Libya has become a cross-road of illicit arm trade which UN and EU diplomats say fans regional conflicts and strengthens terrorists and gangs which feed on the trade.
The 15 members of the Council unanimously extended the mandate of the Sophia operation fighting illegal migrant smuggling off Libya’s coast.
The Council granted a 12-month mandate to the operation to “inspect, without undue delay, on the high seas off the coast of Libya, vessels bound to, or from Libya which they have reasonable grounds to believe are carrying arms or related material to or from Libya.”
The French-British drafted resolution was last week endorsed by EU foreign policy Chief, Federica Mogherini who warned that leaving Libya in the hands of illicit arm dealers could be harmful to the entire region, including the EU.
The Tuesday resolution also allows Council members “acting nationally” to inspect vessels off Libya’s coast, the UN said.
UN in 2011 imposed sanctions on the country during Col. Gaddafi era but the sanctions have been reportedly violated by several countries including Egypt, Turkey, United Arab Emirates and Sudan backing factions in the North African country.

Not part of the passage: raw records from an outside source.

(** C17. What a node serves of itself passes for its clients.  In every run: a
    bundle that the info port answers with, at any later moment, is the
    certificate the process installed and a descriptor signed with its identity
    key, both unexpired at that moment; and if the certificate carries the
    signature of a CA, [Verify] accepts the bundle at that moment under that CA's
    anchor and the standard skew, for the node's address. *)
Theorem served_passes cfg p t b :
  reachable cfg p -> later (pr_now p) t -> Node.get_descriptor (pr_node p) t = Body b ->
  exists i c d, nd_id (pr_node p) = Some i /\ nd_installed (pr_node p) = Some (Cert_Marshal c) /\
    b = Bundle_Marshal (bundle_of c d) /\ own_descriptor (id_pub i) c d /\
    ct_Name c = nd_name (pr_node p) /\ ct_Addr c = nd_addr (pr_node p) /\
    Unix (wall t) < de_Expires d <= ct_NotAfter c /\
    forall a w, sizes_cached w -> an_Suite a = Suite -> ct_CAID c = Anchor_ID a ->
      Crypto.Verify (an_Pub a) (message (SCert c)) (ct_Sig c) = true ->
      Verify (peer_policy a) (nd_addr (pr_node p)) b (wall t) w = (Ok (verified c d), w).
Proof.
  intros Hr Ht H. destruct (served_own _ _ _ _ Hr Ht H) as (i & c & d & Hid & Hi & Hb & Hod & Hn & Ha & Hx & Hwf & Hwd & Hs & Hk & Hbn & Hnb & Hpub).
  exists i, c, d. split_and!; try done; try lia. intros a w. rewrite Hb, <- Ha. by eapply own_passes.
Qed.

(** *** Whom the node believes *)

Lemma peer_addrs_elem self nodes a : a ∈ Node.peer_addrs self nodes <-> a <> self /\ exists rn, rn ∈ nodes /\ rn_Addr rn = a.
Proof.
  unfold Node.peer_addrs. rewrite list_elem_of_filter, list_elem_of_fmap. split; intros [H1 (rn & H2 & H3)]; (split; [done|]); by exists rn.
Qed.

(** A link key is given for a node of the roster, and is that of its own bundle. *)
Lemma key_of_roster cfg p addr t k :
  reachable cfg p -> Node.peerKey (pr_node p) addr t = Some k ->
  exists raw ro rn e, nd_roster (pr_node p) = Some raw /\ ParseRoster raw = Ok ro /\ rn ∈ ro_Nodes ro /\
    rn_Addr rn = addr /\ addr <> nd_addr (pr_node p) /\ authentic (ro_Anchor ro) addr e /\
    k = pe_linkPub e /\ Unix (wall t) < pe_expires e.
Proof.
  intros Hr%reachable_inv. pose proof (ni_peers _ _ _ Hr) as Hp. unfold rostered in Hp.
  unfold Node.peerKey. destruct (nd_peers (pr_node p)) as [c|] eqn:Ec; [|done]. intros Hk.
  destruct (nd_roster (pr_node p)) as [raw|]; [|done]. destruct Hp as (ro & c' & Hro & [= <-] & Hinv & _ & Ea & Erd).
  destruct (inv_linkKey _ _ _ _ _ _ Hinv Erd Hk) as (Hin & e & He & -> & Hlt).
  rewrite Ea in Hin. apply peer_addrs_elem in Hin as (Hne & rn & Hrn & Hra). exists raw, ro, rn, e. by split_and!.
Qed.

Libya is said flooded with arms estimated at 20 million with a 6 million people. The country descended in chaos following the death of Gaddafi in 2011 in a NATO-backed revolution.

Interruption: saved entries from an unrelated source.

(* ===== verification/Enroll.v ===== *)
(** * Enroll: the operator's side of an enrollment

    Models [src/cmd/jimichi/enroll.go] and [runKeygenCA] of
    [src/cmd/jimichi/main.go].  One run certifies every relay of a roster under a
    CA that lives for that run, checks what the relays then serve the way a client
    does, and gives every relay the roster.  The network is an argument: a function
    from a request and its own state to the outcome of one exchange.  Everything
    the run sends and is answered is kept in a trace, and the lines it logs are
    values.  The two readings of the clock are arguments; the deadline of the run
    is the number of times a failed connection is tried again, and whether a
    failure came with the deadline over.  Left out: flags, the HTTP client, and
    the texts of the log lines. *)

From Stdlib Require Import Strings.Byte Strings.String.
From stdpp Require Import relations.
From S2P Require Import Prelude Effects Locks State Crypto C25519 Toy Gost Suites Text Json Addr Fields Secmem Startup Cert Replay Setup Pki Identity Roster Fetch Ring Peers Node Lifetime Service.

(** ** The roster as it is given *)

Record rosterEntry : Type := { nt_name : bytes; nt_addr : bytes; nt_admin : bytes; nt_info : bytes; nt_identity : bytes }.

Definition errNodeFlag : error := Other "want name=host:port,admin=host:port,info=host:port,identity=hash".
Definition errNodePart : error := Other "unknown or repeated part".

(** The loop of [parseNode] over the parts behind the first. *)
Fixpoint node_parts (parts : list bytes) (e : rosterEntry) : res rosterEntry :=
  match parts with
  | [] => Ok e
  | kv :: parts =>
      match Cut "=" kv with
      | None => Err errNodePart
      | Some (k, v) =>
          if bool_decide (k = str "admin") && bool_decide (nt_admin e = []) then
            node_parts parts {| nt_name := nt_name e; nt_addr := nt_addr e; nt_admin := v; nt_info := nt_info e; nt_identity := nt_identity e |}
          else if bool_decide (k = str "info") && bool_decide (nt_info e = []) then
            node_parts parts {| nt_name := nt_name e; nt_addr := nt_addr e; nt_admin := nt_admin e; nt_info := v; nt_identity := nt_identity e |}
          else if bool_decide (k = str "identity") && bool_decide (nt_identity e = []) then
            node_parts parts {| nt_name := nt_name e; nt_addr := nt_addr e; nt_admin := nt_admin e; nt_info := nt_info e; nt_identity := v |}
          else Err errNodePart
      end
  end.

Definition hash_char (c : byte) : bool := in_range "0" "9" c || in_range "a" "f" c.

Definition validKeyHash (s : bytes) : bool := (length s =? 2 * HashSize)%nat && forallb hash_char s.

Definition has_port (s : bytes) : bool := bool_decide (SplitHostPort s <> None) && negb (bool_decide (s = [])).

Definition parseNode (s : bytes) : res rosterEntry :=
  let parts := Split "," s in
  match Cut "=" (default [] (head parts)) with
  | None => Err errNodeFlag
  | Some (name, addr) =>
      let? e := node_parts (tail parts) {| nt_name := name; nt_addr := addr; nt_admin := []; nt_info := []; nt_identity := [] |} in
      if negb (ValidName (nt_name e)) then Err (Other "name is not 1 to 32 characters of a-z, 0-9 and -")
      else if negb (ValidAddr (nt_addr e)) then Err (Other "address is not a host:port a certificate can carry")
      else if negb (has_port (nt_admin e)) then Err (Other "admin wants host:port")
      else if negb (has_port (nt_info e)) then Err (Other "info wants host:port")
      else if negb (validKeyHash (nt_identity e)) then Err (Other "identity wants the hex digits of identity_hash")
      else Ok e
  end.

(** What an entry occupies; two entries may share none of it. *)
Definition labels (n : rosterEntry) : list bytes :=
  [str "name " ++ nt_name n; str "address " ++ nt_addr n; str "endpoint " ++ nt_admin n; str "endpoint " ++ nt_info n;
   str "identity " ++ nt_identity n].

Fixpoint unseen (seen : gset bytes) (l : list bytes) : res unit :=
  match l with
  | [] => Ok tt
  | v :: l => if bool_decide (v ∈ seen) then Err (Other "repeated in the roster") else unseen ({[v]} ∪ seen) l
  end.

Definition checkRoster (nodes : list rosterEntry) : res unit :=
  if (length nodes =? 0)%nat then Err (Other "no -node given")
  else unseen ∅ (List.concat (map labels nodes)).

(** The checks of [runEnroll] behind the roster's. *)
Definition checkEnroll (nodes : list rosterEntry) (certTTL timeout : Z) : res unit :=
  let? _ := checkRoster nodes in
  if certTTL <? Minute then Err (Other "-cert-ttl: want at least 1m")
  else if (timeout <=? 0) || (InstallWindow <? timeout) then Err (Other "-timeout: want more than 0 and at most the install window")
  else Ok tt.

(** ** Exchanges *)

Inductive method : Type := POST | PUT | GET.

Record request : Type := { q_method : method; q_host : bytes; q_path : string; q_body : bytes }.

(** A request that could not be made, one without an answer (and whether the
    deadline was over then), and an answer with its body, [None] if it broke off. *)
Inductive outcome : Type :=
| NotSent (e : error)
| NoAnswer (e : error) (late : bool)
| Answer (code : Z) (body : option bytes).

(** A [statusError] is told from every other error. *)
Inductive callError : Type :=
| StatusFailed (code : Z) (text : bytes)
| CallFailed (e : error).

Definition maxAnswer : nat := 16 * 1024.
Definition retryPause : Z := 200 * 1000 * 1000.
Definition StatusNoContent : Z := 204.

Fixpoint contains (sub l : bytes) : bool :=
  is_prefix sub l || match l with [] => false | _ :: t => contains sub t end.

Russian ambassador to the UN, Vitaly Churkin, last week expressed concerns over the draft resolution and urged the UN not to take sides in the Libyan puzzle.
The UN-backed Government of National Accord (GNA) has repeatedly called on the international community to lift the arm embargo. Last month, 25 countries including the US pledged to ease the embargo and allow the purchase of military equipment needed to fight the Islamic State group.